Lemma quot_range x y : LLONG_MIN <= x <= LLONG_MAX -> y <> 0 -> (x <> LLONG_MIN \/ y <> -1) ->
  LLONG_MIN <= Z.quot x y <= LLONG_MAX.
Proof.
  intros Hx Hy Hxy. pose proof (Z.quot_rem x y Hy) as E. pose proof (Z.rem_bound_abs x y Hy) as Hr.
  destruct (decide (y = -1)) as [->|Hy1]; [|destruct (decide (y = 1)) as [->|Hy2]].
  - change (-1) with (- (1)). rewrite Z.quot_opp_r, Z.quot_1_r by lia. unfold LLONG_MIN, LLONG_MAX in *. lia.
  - by rewrite Z.quot_1_r.
  - assert (2 <= Z.abs y) by lia. assert (2 * Z.abs (Z.quot x y) <= Z.abs x) as Hq.
    { pose proof (Z.quot_abs x y Hy). pose proof (Z.mul_quot_le (Z.abs x) (Z.abs y) ltac:(lia) ltac:(lia)). nia. }
    unfold LLONG_MIN, LLONG_MAX in *. lia.
Qed.

Lemma mul_exact {F} (fo : float_ops F) x y :
  LLONG_MIN <= x <= LLONG_MAX -> 0 <= y <= LLONG_MAX -> opr__mul fo true (VInt x) (VInt y) = checked (x * y).
Proof.
  intros Hx Hy. unfold opr__mul. destruct (Z.eqb_spec y 0) as [->|Hy0]; cbn [negb].
  - cbn [oand mbind option_bind]. rewrite Z.mul_0_r. done.
  - assert (cdiv LLONG_MAX y = Some (Z.quot LLONG_MAX y)) as E1.
    { unfold cdiv. rewrite (proj2 (Z.eqb_neq y 0)) by lia. apply exact_in, quot_range; unfold LLONG_MIN, LLONG_MAX; lia. }
    assert (cdiv LLONG_MIN y = Some (Z.quot LLONG_MIN y)) as E2.
    { unfold cdiv. rewrite (proj2 (Z.eqb_neq y 0)) by lia. apply exact_in, quot_range; unfold LLONG_MIN, LLONG_MAX; lia. }
    rewrite E1, E2. unfold oor, oand, ogt, olt. cbn [mbind option_bind]. rewrite quot_max, quot_min by lia.
    rewrite (proj2 (Z.eqb_neq y LLONG_MIN)), (proj2 (Z.eqb_neq y (-1))) by (unfold LLONG_MIN; lia). rewrite andb_false_r. cbn [andb].
    rewrite <- guarded_exact. unfold in_i64. zbool; cbn [andb negb mbind option_bind]; try done; unfold LLONG_MIN, LLONG_MAX in *; lia.
Qed.

(** With a negative right operand the guards hold for all [x]. *)
Lemma mul_negative {F} (fo : float_ops F) mem x y :
  LLONG_MIN <= x <= LLONG_MAX -> LLONG_MIN <= y < 0 ->
  opr__mul fo mem (VInt x) (VInt y) = if (y =? -1) && (x <=? - LLONG_MAX) then None else err EX_OVERFLOW.
Proof.
  intros Hx Hy. unfold opr__mul. rewrite (proj2 (Z.eqb_neq y 0)) by lia. cbn [negb].
  assert (cdiv LLONG_MAX y = Some (Z.quot LLONG_MAX y)) as E1.
  { unfold cdiv. rewrite (proj2 (Z.eqb_neq y 0)) by lia. apply exact_in, quot_range; unfold LLONG_MIN, LLONG_MAX in *; lia. }
  rewrite E1. unfold oor, oand, ogt, olt. cbn [mbind option_bind].
  destruct (Z.eqb_spec y (-1)) as [->|Hy1]; cbn [andb].
  - change (Z.quot LLONG_MAX (-1)) with (- LLONG_MAX). change (cdiv LLONG_MIN (-1)) with (@None Z).
    destruct (Z.ltb_spec (- LLONG_MAX) x), (Z.leb_spec x (- LLONG_MAX)); try lia; done.
  - destruct (Z.ltb_spec (Z.quot LLONG_MAX y) x) as [|Hle]; [done|].
    assert (cdiv LLONG_MIN y = Some (Z.quot LLONG_MIN y)) as E2.
    { unfold cdiv. rewrite (proj2 (Z.eqb_neq y 0)) by lia. apply exact_in, quot_range; unfold LLONG_MIN, LLONG_MAX in *; lia. }
    rewrite E2. cbn [mbind option_bind].
    assert (Z.quot LLONG_MAX y <= 0) as Hn by (replace y with (- (- y)) by lia; rewrite Z.quot_opp_r by lia; pose proof (Z.quot_pos LLONG_MAX (- y) ltac:(done) ltac:(lia)); lia).
    assert (0 < Z.quot LLONG_MIN y) as Hp.
    { replace y with (- (- y)) by lia. replace LLONG_MIN with (- (9223372036854775808)) by done. rewrite Z.quot_opp_opp by lia.
      apply Z.quot_str_pos. unfold LLONG_MIN in *. lia. }
    by rewrite (proj2 (Z.ltb_lt x _)) by lia.
Qed.
(* ===== verification/Utf8.v ===== *)
(** * lib/simdutf8check: validation of UTF-8

    [src/inc/lib/simdutf8check.h] has two functions of the name
    [validate_utf8_fast]: one that looks at a byte at a time, for Apple and ARM
    ([validate_utf8_scalar] here), and one with vectors of sixteen bytes, for all
    other targets ([validate_utf8_sse]). A byte is a [Z] from 0 to 255 and a
    vector is a list of sixteen of them. The reference is the definition of UTF-8:
    the concatenation of the encodings of Unicode scalar values. *)
From Stdlib Require Import ZArith Lia.
From stdpp Require Import base list option numbers.
From S2P Require Import Prelude.

Definition byte (b : Z) : Prop := 0 <= b < 256.
Definition in_rng (lo b hi : Z) : bool := (lo <=? b) && (b <=? hi).

(** ** The reference *)

(** A code point that is not a surrogate. *)
Definition scalar_value (c : Z) : Prop := 0 <= c < 55296 \/ 57344 <= c < 1114112.

(** The bits of a code point in one to four bytes. *)
Definition encode_utf8 (c : Z) : list Z :=
  if c <? 128 then [c]
  else if c <? 2048 then [192 + c / 64; 128 + c mod 64]
  else if c <? 65536 then [224 + c / 4096; 128 + (c / 64) mod 64; 128 + c mod 64]
  else [240 + c / 262144; 128 + (c / 4096) mod 64; 128 + (c / 64) mod 64; 128 + c mod 64].

(** [s] is the encoding of some text. *)
Definition is_utf8 (s : list Z) : Prop :=
  exists cs, Forall scalar_value cs /\ s = concat (map encode_utf8 cs).

(** ** One byte at a time *)

(** The tests of one round of the loop: how far [bytes] moves, or [None] for
    [return false]. [s] holds the bytes from [bytes] to [end]. *)
Definition scalar_advance (s : list Z) : option nat :=
  match s with
  | [] => None
  | b0 :: r =>
    let b i := nth (i - 1) r 0 in
    let left := len s in
    if (b0 =? 0x09) || (b0 =? 0x0A) || (b0 =? 0x0D) || in_rng 0x20 b0 0x7E then Some 1%nat
    else if (1 <? left) && (in_rng 0xC2 b0 0xDF && in_rng 0x80 (b 1%nat) 0xBF) then Some 2%nat
    else if (2 <? left) &&
      (((b0 =? 0xE0) && in_rng 0xA0 (b 1%nat) 0xBF && in_rng 0x80 (b 2%nat) 0xBF)
       || ((in_rng 0xE1 b0 0xEC || (b0 =? 0xEE) || (b0 =? 0xEF)) && in_rng 0x80 (b 1%nat) 0xBF && in_rng 0x80 (b 2%nat) 0xBF)
       || ((b0 =? 0xED) && in_rng 0x80 (b 1%nat) 0x9F && in_rng 0x80 (b 2%nat) 0xBF)) then Some 3%nat
    else if (3 <? left) &&
      (((b0 =? 0xF0) && in_rng 0x90 (b 1%nat) 0xBF && in_rng 0x80 (b 2%nat) 0xBF && in_rng 0x80 (b 3%nat) 0xBF)
       || (in_rng 0xF1 b0 0xF3 && in_rng 0x80 (b 1%nat) 0xBF && in_rng 0x80 (b 2%nat) 0xBF && in_rng 0x80 (b 3%nat) 0xBF)
       || ((b0 =? 0xF4) && in_rng 0x80 (b 1%nat) 0x8F && in_rng 0x80 (b 2%nat) 0xBF && in_rng 0x80 (b 3%nat) 0xBF)) then Some 4%nat
    else None
  end.

(** The loop; [None] when the fuel runs out. *)
Fixpoint scalar_loop (fuel : nat) (s : list Z) : option bool :=
  match s, fuel with
  | [], _ => Some true
  | _, O => None
  | _, S fuel => match scalar_advance s with None => Some false | Some n => scalar_loop fuel (drop n s) end
  end.

Definition validate_utf8_scalar (s : list Z) : option bool := scalar_loop (length s) s.

(** ** Sixteen bytes at a time *)

(** The instructions the code uses, lane by lane; [x86intrin.h]. *)
Definition vec128 := list Z.
Definition set1_epi8 (x : Z) : vec128 := replicate 16 (u8 x).
Definition setr_epi8 (l : list Z) : vec128 := map u8 l.
Definition setzero_si128 : vec128 := replicate 16 0.
Definition or_si128 (x y : vec128) : vec128 := zip_with Z.lor x y.
Definition and_si128 (x y : vec128) : vec128 := zip_with Z.land x y.
Definition add_epi8 (x y : vec128) : vec128 := zip_with (fun a b => u8 (a + b)) x y.
(** Unsigned subtraction that stops at zero. *)
Definition subs_epu8 (x y : vec128) : vec128 := zip_with (fun a b => Z.max 0 (a - b)) x y.
(** Comparisons of signed bytes give a lane of ones or of zeros. *)
Definition mask (b : bool) : Z := if b then 255 else 0.
Definition cmpgt_epi8 (x y : vec128) : vec128 := zip_with (fun a b => mask (i8 b <? i8 a)) x y.
Definition cmpeq_epi8 (x y : vec128) : vec128 := zip_with (fun a b => mask (a =? b)) x y.
(** Sixteen lanes of [y] followed by [x], from lane [n] on. *)
Definition alignr_epi8 (x y : vec128) (n : nat) : vec128 := take 16 (drop n (y ++ x)).
(** A table look-up; an index with its high bit set gives zero. *)
Definition shuffle_epi8 (t idx : vec128) : vec128 :=
  map (fun i => if Z.testbit i 7 then 0 else nth (Z.to_nat (Z.land i 15)) t 0) idx.
(** A shift of lanes of sixteen bits, two bytes each, the low one first. *)
Fixpoint srli_epi16 (x : vec128) (n : Z) : vec128 :=
  match x with
  | lo :: hi :: r =>
    let w := Z.shiftr (lo + 256 * hi) n in
    w mod 256 :: w / 256 :: srli_epi16 r n
  | r => r
  end.
Definition testz_si128 (x y : vec128) : bool := forallb (fun b => b =? 0) (and_si128 x y).

Definition checkSmallerThan0xF4 (current_bytes has_error : vec128) : vec128 :=
  or_si128 has_error (subs_epu8 current_bytes (set1_epi8 0xF4)).

Definition continuationLengths (high_nibbles : vec128) : vec128 :=
  shuffle_epi8 (setr_epi8 [1; 1; 1; 1; 1; 1; 1; 1; 0; 0; 0; 0; 2; 2; 3; 4]) high_nibbles.

Definition carryContinuations (initial_lengths previous_carries : vec128) : vec128 :=
  let right1 := subs_epu8 (alignr_epi8 initial_lengths previous_carries (16 - 1)) (set1_epi8 1) in
  let sum := add_epi8 initial_lengths right1 in
  let right2 := subs_epu8 (alignr_epi8 sum previous_carries (16 - 2)) (set1_epi8 2) in
  add_epi8 sum right2.

Definition checkContinuations (initial_lengths carries has_error : vec128) : vec128 :=
  let overunder := cmpeq_epi8 (cmpgt_epi8 carries initial_lengths) (cmpgt_epi8 initial_lengths setzero_si128) in
  or_si128 has_error overunder.

Definition checkFirstContinuationMax (current_bytes off1_current_bytes has_error : vec128) : vec128 :=
  let maskED := cmpeq_epi8 off1_current_bytes (set1_epi8 0xED) in
  let maskF4 := cmpeq_epi8 off1_current_bytes (set1_epi8 0xF4) in
  let badfollowED := and_si128 (cmpgt_epi8 current_bytes (set1_epi8 0x9F)) maskED in
  let badfollowF4 := and_si128 (cmpgt_epi8 current_bytes (set1_epi8 0x8F)) maskF4 in
  or_si128 has_error (or_si128 badfollowED badfollowF4).

Definition checkOverlong (current_bytes off1_current_bytes hibits previous_hibits has_error : vec128) : vec128 :=
  let off1_hibits := alignr_epi8 hibits previous_hibits (16 - 1) in
  let initial_mins := shuffle_epi8
    (setr_epi8 [-128; -128; -128; -128; -128; -128; -128; -128; -128; -128; -128; -128; 0xC2; -128; 0xE1; 0xF1])
    off1_hibits in
  let initial_under := cmpgt_epi8 initial_mins off1_current_bytes in
  let second_mins := shuffle_epi8
    (setr_epi8 [-128; -128; -128; -128; -128; -128; -128; -128; -128; -128; -128; -128; 127; 127; 0xA0; 0x90])
    off1_hibits in
  let second_under := cmpgt_epi8 second_mins current_bytes in
  or_si128 has_error (and_si128 initial_under second_under).

Record processed_utf_bytes := {
  rawbytes : vec128;
  high_nibbles : vec128;
  carried_continuations : vec128
}.

(** [count_nibbles]: the high nibbles of the bytes. *)
Definition count_nibbles (bytes : vec128) : vec128 := and_si128 (srli_epi16 bytes 4) (set1_epi8 0x0F).

Definition checkUTF8Bytes (current_bytes : vec128) (previous : processed_utf_bytes) (has_error : vec128) :
    processed_utf_bytes * vec128 :=
  let hn := count_nibbles current_bytes in
  let has_error := checkSmallerThan0xF4 current_bytes has_error in
  let initial_lengths := continuationLengths hn in
  let carries := carryContinuations initial_lengths (carried_continuations previous) in
  let has_error := checkContinuations initial_lengths carries has_error in
  let off1_current_bytes := alignr_epi8 current_bytes (rawbytes previous) (16 - 1) in
  let has_error := checkFirstContinuationMax current_bytes off1_current_bytes has_error in
  let has_error := checkOverlong current_bytes off1_current_bytes hn (high_nibbles previous) has_error in
  ({| rawbytes := current_bytes; high_nibbles := hn; carried_continuations := carries |}, has_error).

(** The loop over whole vectors and the last part: [s] holds the bytes from
    [src + i] on. *)
Fixpoint sse_loop (fuel : nat) (s : list Z) (previous : processed_utf_bytes) (has_error : vec128) : option bool :=
  match fuel with
  | O => None
  | S fuel =>
    if 16 <=? len s then
      let '(previous, has_error) := checkUTF8Bytes (take 16 s) previous has_error in
      sse_loop fuel (drop 16 s) previous has_error
    else
      let has_error :=
        if 0 <? len s then
          let buffer := s ++ replicate (16 - length s) 0 in
          (checkUTF8Bytes buffer previous has_error).2
        else
          or_si128 (cmpgt_epi8 (carried_continuations previous)
            (setr_epi8 [9; 9; 9; 9; 9; 9; 9; 9; 9; 9; 9; 9; 9; 9; 9; 1])) has_error in
      Some (testz_si128 has_error has_error)
  end.

Definition validate_utf8_sse (s : list Z) : option bool :=
  sse_loop (S (length s))
    s {| rawbytes := setzero_si128; high_nibbles := setzero_si128; carried_continuations := setzero_si128 |}
    setzero_si128.

Example scalar_euro : validate_utf8_scalar [0xE2; 0x82; 0xAC; 0x31] = Some true. Proof. reflexivity. Qed.
Example sse_euro : validate_utf8_sse (replicate 14 0x41 ++ [0xE2; 0x82; 0xAC; 0x31]) = Some true. Proof. vm_compute. reflexivity. Qed.
Example sse_overlong : validate_utf8_sse [0xC0; 0x80] = Some false. Proof. vm_compute. reflexivity. Qed.
Example sse_cut : validate_utf8_sse (replicate 14 0x41 ++ [0xE2; 0x82]) = Some false. Proof. vm_compute. reflexivity. Qed.
Lemma lane_error_split e st b h : lane_error e st b h = 0 <-> e = 0 /\ lane_error 0 st b h = 0.
Proof. rewrite (lane_error_0 e), (lane_error_0 0). tauto. Qed.

Lemma lane_carry_small n st d b : tracks n st d -> byte b -> lane_error 0 st b (b / 16) = 0 ->
  0 <= l_carry (lane_next st b (b / 16)) <= 9.
Proof.
  destruct d as [[k lo] hi]. intros Ht Hb Herr. apply (lane_error_bytes _ _ _ _ _ _ Ht Hb) in Herr as (_ & Hl & _).
  destruct Ht as (Hk & _ & _ & _ & _ & (Hx & Hs & Hs2) & HW1 & _). pose proof (lead_length_range b).
  rewrite lane_next_small by done. cbn [l_carry]. destruct (Z.ltb_spec 0 k); lia.
Qed.

Lemma lanes_run bs : forall es n st d, tracks n st d -> Forall byte bs -> length es = length bs ->
  let r := lanes st bs (map (fun b => b / 16) bs) es in
  match dfa_run d bs with
  | Some d' => (zeros r.1.2 <-> zeros es) /\ tracks (n + length bs) r.2 d' /\ Forall (fun c => 0 <= c <= 9) r.1.1
  | None => ~ zeros r.1.2
  end.
Proof.
  induction bs as [|b bs IH]; intros es n st d Ht Hbs Hes; cbv zeta.
  { destruct es; [|done]. cbn. rewrite Nat.add_0_r. by split_and!. }
  destruct es as [|e es]; [done|]. apply Forall_cons_1 in Hbs as [Hb Hbs]. injection Hes as Hes.
  pose proof (lane_step n st d b Ht Hb) as Hstep. cbn [map lanes dfa_run].
  destruct (dfa_step d b) as [d1|] eqn:Hd; cbn [mbind option_bind].
  - destruct Hstep as [He Ht1]. pose proof (lane_carry_small _ _ _ _ Ht Hb He) as Hc.
    specialize (IH es _ _ _ Ht1 Hbs Hes). cbv zeta in IH.
    destruct (lanes (lane_next st b (b / 16)) bs (map (fun b => b / 16) bs) es) as [[cs es'] st']. cbn [fst snd] in *.
    destruct (dfa_run d1 bs) as [d'|].
    + destruct IH as (IH1 & IH2 & IH3). unfold zeros in *. rewrite !Forall_cons_iff, lane_error_split, IH1.
      replace (n + length (b :: bs))%nat with (S n + length bs)%nat by (simpl; lia). split_and!; try done; try tauto; lia.
    + unfold zeros in *. rewrite Forall_cons_iff. tauto.
  - destruct (lanes _ bs _ es) as [[cs es'] st']. cbn [fst snd]. unfold zeros.
    rewrite Forall_cons_iff, lane_error_split. tauto.
Qed.

(** The lists of sixteen lanes end where the last step is. *)
Lemma lanes16_last st bs hs es : length bs = 16%nat -> length hs = 16%nat -> length es = 16%nat ->
  let r := lanes st bs hs es in
  length r.1.1 = 16%nat /\ length r.1.2 = 16%nat /\
  next_vector {| rawbytes := bs; high_nibbles := hs; carried_continuations := r.1.1 |} =
    LaneState (l_byte r.2) (l_nibble r.2) (l_carry r.2) (l_carry r.2) (l_carry2 r.2) (l_carry r.2) (l_carry2 r.2).
Proof. intros H1 H2 H3. split16 bs H1. split16 hs H2. split16 es H3. by split_and!. Qed.

(** From the last lane of a vector to the first one of the next. *)
Lemma tracks_next st d : tracks 3 st d ->
  tracks 0 (LaneState (l_byte st) (l_nibble st) (l_carry st) (l_carry st) (l_carry2 st) (l_carry st) (l_carry2 st)) d.
Proof.
  destruct d as [[k lo] hi].
  intros (Hk & Hb1 & Hn & Hlead & Hbd & (Hx & Hs & Hs2) & HW1 & HW2 & HW3 & HE & HC & HC2).
  specialize (HC ltac:(lia)). specialize (HC2 ltac:(lia)). unfold tracks.
  cbn [l_byte l_nibble l_right1 l_sum l_sum2 l_carry l_carry2]. split_and!; try done; lia.
Qed.

(** What holds between two vectors; [er] are the errors so far. *)
Definition between (p : processed_utf_bytes) (d : dfa) : Prop :=
  length (rawbytes p) = 16%nat /\ length (high_nibbles p) = 16%nat /\ length (carried_continuations p) = 16%nat /\
  tracks 0 (next_vector p) d /\ Forall (fun c => 0 <= c <= 9) (carried_continuations p) /\
  (nth 15 (carried_continuations p) 0 <= 1 <-> d.1.1 = 0).

Lemma check_vector cur p er d : length cur = 16%nat -> Forall byte cur -> length er = 16%nat ->
  length (rawbytes p) = 16%nat -> length (high_nibbles p) = 16%nat -> length (carried_continuations p) = 16%nat ->
  tracks 0 (next_vector p) d ->
  let r := checkUTF8Bytes cur p er in
  length r.2 = 16%nat /\
  match dfa_run d cur with
  | Some d' => (zeros r.2 <-> zeros er) /\ between r.1 d'
  | None => ~ zeros r.2
  end.
Proof.
  intros Hlen Hb He H1 H2 H3 Ht. pose proof (count_nibbles_map cur Hlen Hb) as Hn.
  assert (length (count_nibbles cur) = 16%nat) as Hl by (by rewrite Hn, length_map).
  rewrite checkUTF8Bytes_lanes by done. cbv zeta. cbn [fst snd].
  pose proof (lanes16_last (next_vector p) cur (count_nibbles cur) er Hlen Hl He) as (Hc & Hs & Hnext).
  pose proof (lanes_run cur er 0 _ d Ht Hb ltac:(by rewrite Hlen)) as Hrun. rewrite <- Hn in Hrun. cbv zeta in Hrun.
  split; [done|]. destruct (dfa_run d cur) as [d'|]; [|done]. destruct Hrun as (Hz & Ht' & Hsmall).
  split; [done|]. rewrite Hlen in Ht'. split_and!; try done.
  - rewrite Hnext. apply tracks_next. destruct d' as [[k lo] hi]. unfold tracks in *. naive_solver lia.
  - assert (Hcar : nth 15 (lanes (next_vector p) cur (count_nibbles cur) er).1.1 0
        = l_carry (lanes (next_vector p) cur (count_nibbles cur) er).2) by (apply (f_equal l_carry) in Hnext; exact Hnext).
    cbn [carried_continuations]. rewrite Hcar. destruct d' as [[k lo] hi]. unfold tracks in Ht'. cbn [fst].
    destruct Ht' as (Hk & _ & _ & _ & _ & _ & _ & _ & _ & _ & Hca & _). rewrite Hca by lia. lia.
Qed.

(** Errors stay. *)
Lemma lanes_errors bs : forall st hs es, length hs = length bs -> length es = length bs ->
  zeros (lanes st bs hs es).1.2 -> zeros es.
Proof.
  induction bs as [|b bs IH]; intros st hs es Hh He; [by destruct es|].
  destruct hs as [|h hs]; [done|]. destruct es as [|e es]; [done|]. cbn [lanes].
  specialize (IH (lane_next st b h) hs es ltac:(simpl in *; lia) ltac:(simpl in *; lia)).
  destruct (lanes (lane_next st b h) bs hs es) as [[cs es'] st']. cbn [fst snd] in *. unfold zeros in *.
  rewrite !Forall_cons_iff, lane_error_split. tauto.
Qed.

___

| The problem |
Whichever lines of the data include the word "Hcar", pull them out.

| Output below |
  - assert (Hcar : nth 15 (lanes (next_vector p) cur (count_nibbles cur) er).1.1 0
    cbn [carried_continuations]. rewrite Hcar. destruct d' as [[k lo] hi]. unfold tracks in Ht'. cbn [fst].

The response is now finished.